##### The records #####

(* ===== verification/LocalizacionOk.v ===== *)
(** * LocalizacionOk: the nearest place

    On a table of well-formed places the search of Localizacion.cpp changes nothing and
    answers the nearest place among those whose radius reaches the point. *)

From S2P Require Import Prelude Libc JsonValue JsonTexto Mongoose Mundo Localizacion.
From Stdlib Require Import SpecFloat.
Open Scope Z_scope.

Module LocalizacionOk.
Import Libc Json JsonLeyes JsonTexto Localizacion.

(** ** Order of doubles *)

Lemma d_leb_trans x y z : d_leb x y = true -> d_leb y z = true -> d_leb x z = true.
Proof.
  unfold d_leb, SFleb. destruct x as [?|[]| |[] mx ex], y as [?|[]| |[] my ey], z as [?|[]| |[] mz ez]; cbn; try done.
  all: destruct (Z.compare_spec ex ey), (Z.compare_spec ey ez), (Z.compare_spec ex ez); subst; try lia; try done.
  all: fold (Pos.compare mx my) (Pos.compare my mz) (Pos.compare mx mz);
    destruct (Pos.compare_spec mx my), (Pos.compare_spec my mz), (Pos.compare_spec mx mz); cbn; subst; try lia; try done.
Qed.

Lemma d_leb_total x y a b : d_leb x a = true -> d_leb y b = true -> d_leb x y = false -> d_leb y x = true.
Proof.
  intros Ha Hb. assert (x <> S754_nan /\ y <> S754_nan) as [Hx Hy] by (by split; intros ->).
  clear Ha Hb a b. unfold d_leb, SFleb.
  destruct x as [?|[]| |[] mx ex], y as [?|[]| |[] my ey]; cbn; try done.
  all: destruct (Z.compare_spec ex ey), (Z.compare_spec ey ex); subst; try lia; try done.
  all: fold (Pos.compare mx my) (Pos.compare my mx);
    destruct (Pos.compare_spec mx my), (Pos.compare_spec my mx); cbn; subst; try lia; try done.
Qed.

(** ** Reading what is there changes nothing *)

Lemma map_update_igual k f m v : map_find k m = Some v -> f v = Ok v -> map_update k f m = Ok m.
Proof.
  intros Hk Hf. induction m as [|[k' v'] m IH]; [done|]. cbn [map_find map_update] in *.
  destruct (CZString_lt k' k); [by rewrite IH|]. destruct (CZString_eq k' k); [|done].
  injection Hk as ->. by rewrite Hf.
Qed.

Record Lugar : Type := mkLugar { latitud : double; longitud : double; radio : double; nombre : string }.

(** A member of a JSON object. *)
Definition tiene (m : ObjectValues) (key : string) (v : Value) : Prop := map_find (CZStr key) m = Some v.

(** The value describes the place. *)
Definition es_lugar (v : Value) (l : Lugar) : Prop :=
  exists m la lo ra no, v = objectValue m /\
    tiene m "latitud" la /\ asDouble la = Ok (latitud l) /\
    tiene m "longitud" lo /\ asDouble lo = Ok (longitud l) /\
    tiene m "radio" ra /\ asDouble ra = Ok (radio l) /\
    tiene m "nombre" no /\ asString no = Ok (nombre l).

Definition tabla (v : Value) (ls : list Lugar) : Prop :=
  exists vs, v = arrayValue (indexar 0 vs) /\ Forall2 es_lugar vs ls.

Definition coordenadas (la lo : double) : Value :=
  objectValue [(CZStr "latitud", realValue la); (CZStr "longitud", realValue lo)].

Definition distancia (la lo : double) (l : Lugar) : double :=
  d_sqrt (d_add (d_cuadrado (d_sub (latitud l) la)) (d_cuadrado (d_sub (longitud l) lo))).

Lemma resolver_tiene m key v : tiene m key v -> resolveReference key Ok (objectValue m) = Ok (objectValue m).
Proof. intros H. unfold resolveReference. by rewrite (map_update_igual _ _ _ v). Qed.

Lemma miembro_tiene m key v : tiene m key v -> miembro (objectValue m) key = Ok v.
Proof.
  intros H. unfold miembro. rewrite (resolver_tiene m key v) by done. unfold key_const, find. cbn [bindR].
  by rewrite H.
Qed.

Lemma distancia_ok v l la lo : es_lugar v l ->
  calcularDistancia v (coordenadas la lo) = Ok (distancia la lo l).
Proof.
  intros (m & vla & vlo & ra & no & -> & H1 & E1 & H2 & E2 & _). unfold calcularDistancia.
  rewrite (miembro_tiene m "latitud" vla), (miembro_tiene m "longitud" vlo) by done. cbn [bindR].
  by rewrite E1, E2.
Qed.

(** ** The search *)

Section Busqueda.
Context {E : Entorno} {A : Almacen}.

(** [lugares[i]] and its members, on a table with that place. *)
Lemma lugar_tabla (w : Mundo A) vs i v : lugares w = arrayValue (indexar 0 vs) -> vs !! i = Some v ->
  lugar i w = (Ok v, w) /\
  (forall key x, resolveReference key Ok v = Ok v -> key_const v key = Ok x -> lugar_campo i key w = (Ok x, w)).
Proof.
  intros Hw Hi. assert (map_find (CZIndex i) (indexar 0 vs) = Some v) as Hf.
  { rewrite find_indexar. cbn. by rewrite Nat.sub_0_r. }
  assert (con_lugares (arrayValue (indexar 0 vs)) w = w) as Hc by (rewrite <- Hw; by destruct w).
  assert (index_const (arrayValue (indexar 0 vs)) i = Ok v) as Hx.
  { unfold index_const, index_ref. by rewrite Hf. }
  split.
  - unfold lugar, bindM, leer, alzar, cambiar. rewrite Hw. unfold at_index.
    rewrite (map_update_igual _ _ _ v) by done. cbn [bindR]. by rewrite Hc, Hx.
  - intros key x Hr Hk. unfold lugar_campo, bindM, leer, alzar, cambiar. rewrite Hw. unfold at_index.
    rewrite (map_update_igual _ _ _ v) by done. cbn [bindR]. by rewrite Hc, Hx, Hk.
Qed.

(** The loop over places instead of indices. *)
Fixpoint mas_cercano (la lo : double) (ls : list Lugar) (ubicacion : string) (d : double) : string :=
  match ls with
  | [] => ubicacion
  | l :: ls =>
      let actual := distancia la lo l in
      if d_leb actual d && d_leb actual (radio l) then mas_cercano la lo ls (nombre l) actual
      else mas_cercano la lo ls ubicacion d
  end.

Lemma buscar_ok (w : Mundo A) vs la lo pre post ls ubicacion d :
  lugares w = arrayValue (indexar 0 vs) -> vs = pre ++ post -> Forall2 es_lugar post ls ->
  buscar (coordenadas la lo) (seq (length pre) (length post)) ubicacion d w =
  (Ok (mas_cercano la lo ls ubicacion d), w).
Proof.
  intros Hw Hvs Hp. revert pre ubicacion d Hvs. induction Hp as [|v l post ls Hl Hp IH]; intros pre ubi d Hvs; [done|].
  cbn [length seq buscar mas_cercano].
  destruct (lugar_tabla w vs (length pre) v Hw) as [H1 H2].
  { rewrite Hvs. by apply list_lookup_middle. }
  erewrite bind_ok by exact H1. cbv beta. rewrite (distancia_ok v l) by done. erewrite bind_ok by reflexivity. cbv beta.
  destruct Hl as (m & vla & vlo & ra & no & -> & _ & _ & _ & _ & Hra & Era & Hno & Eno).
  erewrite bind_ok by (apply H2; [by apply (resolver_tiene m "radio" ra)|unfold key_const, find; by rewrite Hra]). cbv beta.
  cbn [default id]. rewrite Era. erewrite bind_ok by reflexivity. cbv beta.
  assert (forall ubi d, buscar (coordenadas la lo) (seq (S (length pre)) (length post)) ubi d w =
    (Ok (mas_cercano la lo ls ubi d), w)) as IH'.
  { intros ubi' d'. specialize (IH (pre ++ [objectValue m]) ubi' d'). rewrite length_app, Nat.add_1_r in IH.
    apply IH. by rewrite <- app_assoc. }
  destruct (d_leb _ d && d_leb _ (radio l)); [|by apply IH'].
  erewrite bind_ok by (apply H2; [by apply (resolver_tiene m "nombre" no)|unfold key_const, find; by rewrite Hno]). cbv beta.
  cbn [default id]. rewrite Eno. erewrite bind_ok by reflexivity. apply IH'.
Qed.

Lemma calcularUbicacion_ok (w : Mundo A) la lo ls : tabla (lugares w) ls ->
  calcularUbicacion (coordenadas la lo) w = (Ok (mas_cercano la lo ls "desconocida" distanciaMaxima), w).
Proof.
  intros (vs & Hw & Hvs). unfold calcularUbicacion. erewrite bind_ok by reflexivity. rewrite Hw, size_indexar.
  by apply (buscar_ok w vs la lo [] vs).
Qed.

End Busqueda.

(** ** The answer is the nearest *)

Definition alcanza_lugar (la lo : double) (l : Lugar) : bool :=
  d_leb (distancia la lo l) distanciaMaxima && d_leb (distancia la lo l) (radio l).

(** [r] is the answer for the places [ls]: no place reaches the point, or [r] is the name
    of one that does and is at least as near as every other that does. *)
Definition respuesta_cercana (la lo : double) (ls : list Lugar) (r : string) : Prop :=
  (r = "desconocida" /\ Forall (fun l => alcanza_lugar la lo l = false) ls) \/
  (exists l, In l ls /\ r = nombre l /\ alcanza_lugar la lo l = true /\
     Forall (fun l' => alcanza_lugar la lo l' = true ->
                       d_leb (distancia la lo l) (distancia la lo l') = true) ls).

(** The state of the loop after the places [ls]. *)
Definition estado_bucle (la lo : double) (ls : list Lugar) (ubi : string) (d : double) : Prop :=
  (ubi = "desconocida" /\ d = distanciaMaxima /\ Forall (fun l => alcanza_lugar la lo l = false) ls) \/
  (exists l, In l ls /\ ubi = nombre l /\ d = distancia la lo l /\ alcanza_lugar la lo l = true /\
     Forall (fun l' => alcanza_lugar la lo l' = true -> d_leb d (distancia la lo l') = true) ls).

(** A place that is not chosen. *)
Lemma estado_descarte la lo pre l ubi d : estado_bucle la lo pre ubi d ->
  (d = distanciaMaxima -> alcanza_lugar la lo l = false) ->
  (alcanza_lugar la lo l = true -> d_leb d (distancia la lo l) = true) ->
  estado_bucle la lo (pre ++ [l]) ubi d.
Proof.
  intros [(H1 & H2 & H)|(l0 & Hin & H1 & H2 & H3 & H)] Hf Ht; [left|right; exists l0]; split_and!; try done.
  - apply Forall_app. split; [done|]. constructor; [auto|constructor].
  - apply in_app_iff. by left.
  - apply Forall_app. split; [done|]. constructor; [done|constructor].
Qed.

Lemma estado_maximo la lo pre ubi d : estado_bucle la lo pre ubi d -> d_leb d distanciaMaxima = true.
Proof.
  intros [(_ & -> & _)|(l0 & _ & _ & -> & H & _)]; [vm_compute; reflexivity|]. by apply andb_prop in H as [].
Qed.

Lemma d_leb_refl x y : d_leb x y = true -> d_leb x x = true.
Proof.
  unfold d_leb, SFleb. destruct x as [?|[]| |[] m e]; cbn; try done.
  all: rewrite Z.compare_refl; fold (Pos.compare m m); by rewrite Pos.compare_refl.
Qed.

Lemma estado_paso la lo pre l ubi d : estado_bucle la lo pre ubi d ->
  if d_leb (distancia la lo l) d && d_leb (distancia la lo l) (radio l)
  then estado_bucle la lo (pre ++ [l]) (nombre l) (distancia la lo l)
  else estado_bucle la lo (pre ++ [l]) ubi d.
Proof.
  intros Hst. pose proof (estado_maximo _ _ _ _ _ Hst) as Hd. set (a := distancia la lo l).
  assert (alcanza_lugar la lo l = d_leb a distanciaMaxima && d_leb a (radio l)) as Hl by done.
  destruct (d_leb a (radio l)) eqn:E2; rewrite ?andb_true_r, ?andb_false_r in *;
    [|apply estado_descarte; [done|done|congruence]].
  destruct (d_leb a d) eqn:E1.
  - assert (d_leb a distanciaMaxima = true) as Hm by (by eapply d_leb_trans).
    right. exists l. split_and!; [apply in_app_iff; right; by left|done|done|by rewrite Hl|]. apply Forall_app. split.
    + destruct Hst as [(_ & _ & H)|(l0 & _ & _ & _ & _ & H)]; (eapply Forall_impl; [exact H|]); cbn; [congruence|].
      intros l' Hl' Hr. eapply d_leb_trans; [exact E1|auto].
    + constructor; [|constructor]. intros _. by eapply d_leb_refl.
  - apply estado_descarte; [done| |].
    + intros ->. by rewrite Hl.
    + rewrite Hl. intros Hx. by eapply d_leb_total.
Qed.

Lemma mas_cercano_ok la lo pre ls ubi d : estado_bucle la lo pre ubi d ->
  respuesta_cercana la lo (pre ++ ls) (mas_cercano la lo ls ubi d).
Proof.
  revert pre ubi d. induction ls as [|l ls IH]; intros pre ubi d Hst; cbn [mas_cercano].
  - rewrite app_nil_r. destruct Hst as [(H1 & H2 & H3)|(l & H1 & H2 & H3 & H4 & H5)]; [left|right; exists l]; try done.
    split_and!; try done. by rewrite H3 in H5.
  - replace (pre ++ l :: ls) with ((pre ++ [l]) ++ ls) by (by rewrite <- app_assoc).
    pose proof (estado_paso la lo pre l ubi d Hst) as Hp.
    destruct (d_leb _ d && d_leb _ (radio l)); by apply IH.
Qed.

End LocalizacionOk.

#####

## Exercise description
Each line from the top of the data, up to and including the line that contains "ey]; cbn; try done.", should be set down exactly.

## Your solution
(* ===== verification/LocalizacionOk.v ===== *)
(** * LocalizacionOk: the nearest place

    On a table of well-formed places the search of Localizacion.cpp changes nothing and
    answers the nearest place among those whose radius reaches the point. *)

From S2P Require Import Prelude Libc JsonValue JsonTexto Mongoose Mundo Localizacion.
From Stdlib Require Import SpecFloat.
Open Scope Z_scope.

Module LocalizacionOk.
Import Libc Json JsonLeyes JsonTexto Localizacion.

(** ** Order of doubles *)

Lemma d_leb_trans x y z : d_leb x y = true -> d_leb y z = true -> d_leb x z = true.
Proof.
  unfold d_leb, SFleb. destruct x as [?|[]| |[] mx ex], y as [?|[]| |[] my ey], z as [?|[]| |[] mz ez]; cbn; try done.
  all: destruct (Z.compare_spec ex ey), (Z.compare_spec ey ez), (Z.compare_spec ex ez); subst; try lia; try done.
  all: fold (Pos.compare mx my) (Pos.compare my mz) (Pos.compare mx mz);
    destruct (Pos.compare_spec mx my), (Pos.compare_spec my mz), (Pos.compare_spec mx mz); cbn; subst; try lia; try done.
Qed.

Lemma d_leb_total x y a b : d_leb x a = true -> d_leb y b = true -> d_leb x y = false -> d_leb y x = true.
Proof.
  intros Ha Hb. assert (x <> S754_nan /\ y <> S754_nan) as [Hx Hy] by (by split; intros ->).
  clear Ha Hb a b. unfold d_leb, SFleb.
  destruct x as [?|[]| |[] mx ex], y as [?|[]| |[] my ey]; cbn; try done.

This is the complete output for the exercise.